(** [if (!cur || !cur->fd_table) return -1;] *)
Definition with_table (f : Z → list vfs_fd_t → M SS sys_result) : M SS sys_result :=
  with_current_task (λ t, match t_fd_table t with None => fail | Some (p, fds) => f p fds end).

Definition sys_do_readdir (path : option (list Z)) (index buf : Z) : M SS sys_result :=
  s ← get;
  let resolved :=
    match path with
    | Some (c :: p) => vfs_resolve_path (task_cwd s) (c :: p)
    | _ => match t_cwd <$> s_current s with Some (c :: w) => c :: w | _ => str "/" end
    end in
  '(rc, name) ← on_kern (on_files (vfs_readdir resolved (s32 index) 32));
  (if 0 <? rc then ustore buf (name ++ [0]) else mret tt);;
  ret rc.

Definition case_readdir (ebx ecx edx : Z) : M SS sys_result :=
  path ← (if ebx =? 0 then mret (Some None) else o ← string_arg ebx; mret (Some <$> o));
  match path with
  | None => fail
  | Some path => if negb (validate_user_ptr edx 32) then fail else sys_do_readdir path ecx edx
  end.

Definition case_open (ebx ecx : Z) : M SS sys_result :=
  path ← path_arg ebx;
  match path with
  | None => fail
  | Some path => with_table (λ p fds, v ← with_fds (vfs_open path (s32 ecx)) fds p; ret v)
  end.

(** [vfs_read] and the bytes it stores; a pipe without data yields. *)
Definition do_fread (fd ptr len : Z) : M SS sys_result :=
  with_table (λ p fds,
    r ← with_fds (vfs_read fd len) fds p;
    match r with
    | Returned rc data => ustore ptr data;; ret rc
    | Blocked => mret (SYield (ResRead fd ptr len))
    end).

Definition case_fread (ebx ecx edx : Z) : M SS sys_result :=
  if negb (validate_user_ptr ecx edx) then fail else do_fread (s32 ebx) ecx edx.

Definition is_console_fd (fd : Z) (fds : list vfs_fd_t) : bool :=
  match get_fd fd fds with Some f => fd_fs_id f =? -1 | None => false end.

Definition do_fwrite (fd : Z) (buf : list Z) : M SS sys_result :=
  with_table (λ p fds,
    r ← with_fds (vfs_write fd buf) fds p;
    match r with Returned rc _ => ret rc | Blocked => mret (SYield (ResWrite fd buf)) end).

Definition case_fwrite (ebx ecx edx : Z) : M SS sys_result :=
  if negb (validate_user_ptr ecx edx) then fail else
  with_table (λ _ fds,
    data ← uload (Z.to_nat edx) ecx;
    if is_console_fd (s32 ebx) fds then v ← sys_do_write (s32 ebx) (Some data) edx; ret v
    else do_fwrite (s32 ebx) data).

Definition case_close (ebx : Z) : M SS sys_result :=
  with_table (λ p fds, v ← with_fds (vfs_close (s32 ebx)) fds p; ret v).

Definition case_seek (ebx ecx edx : Z) : M SS sys_result :=
  with_table (λ p fds, v ← with_fds (vfs_seek (s32 ebx) (s32 ecx) (s32 edx)) fds p; ret v).

Definition case_ftruncate (ebx ecx : Z) : M SS sys_result :=
  with_table (λ p fds, v ← with_fds (vfs_ftruncate (s32 ebx) ecx) fds p; ret v).

Definition case_stat (ebx ecx : Z) : M SS sys_result :=
  path ← path_arg ebx;
  match path with
  | None => fail
  | Some path =>
    if negb (validate_user_ptr ecx STAT_SIZE) then fail else
    st ← on_kern (on_files (vfs_stat path));
    match st with
    | None => fail
    | Some st => ustore ecx (ubytes32 (st_size st) ++ ubytes32 (st_type st));; ret 0
    end
  end.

Your task>
Search the entries for the word "Some". Copy each line where it appears.

Task result>
  with_current_task (λ t, match t_fd_table t with None => fail | Some (p, fds) => f p fds end).
    | Some (c :: p) => vfs_resolve_path (task_cwd s) (c :: p)
    | _ => match t_cwd <$> s_current s with Some (c :: w) => c :: w | _ => str "/" end
  path ← (if ebx =? 0 then mret (Some None) else o ← string_arg ebx; mret (Some <$> o));
  | Some path => if negb (validate_user_ptr edx 32) then fail else sys_do_readdir path ecx edx
  | Some path => with_table (λ p fds, v ← with_fds (vfs_open path (s32 ecx)) fds p; ret v)
  match get_fd fd fds with Some f => fd_fs_id f =? -1 | None => false end.
    if is_console_fd (s32 ebx) fds then v ← sys_do_write (s32 ebx) (Some data) edx; ret v
  | Some path =>
    | Some st => ustore ecx (ubytes32 (st_size st) ++ ubytes32 (st_type st));; ret 0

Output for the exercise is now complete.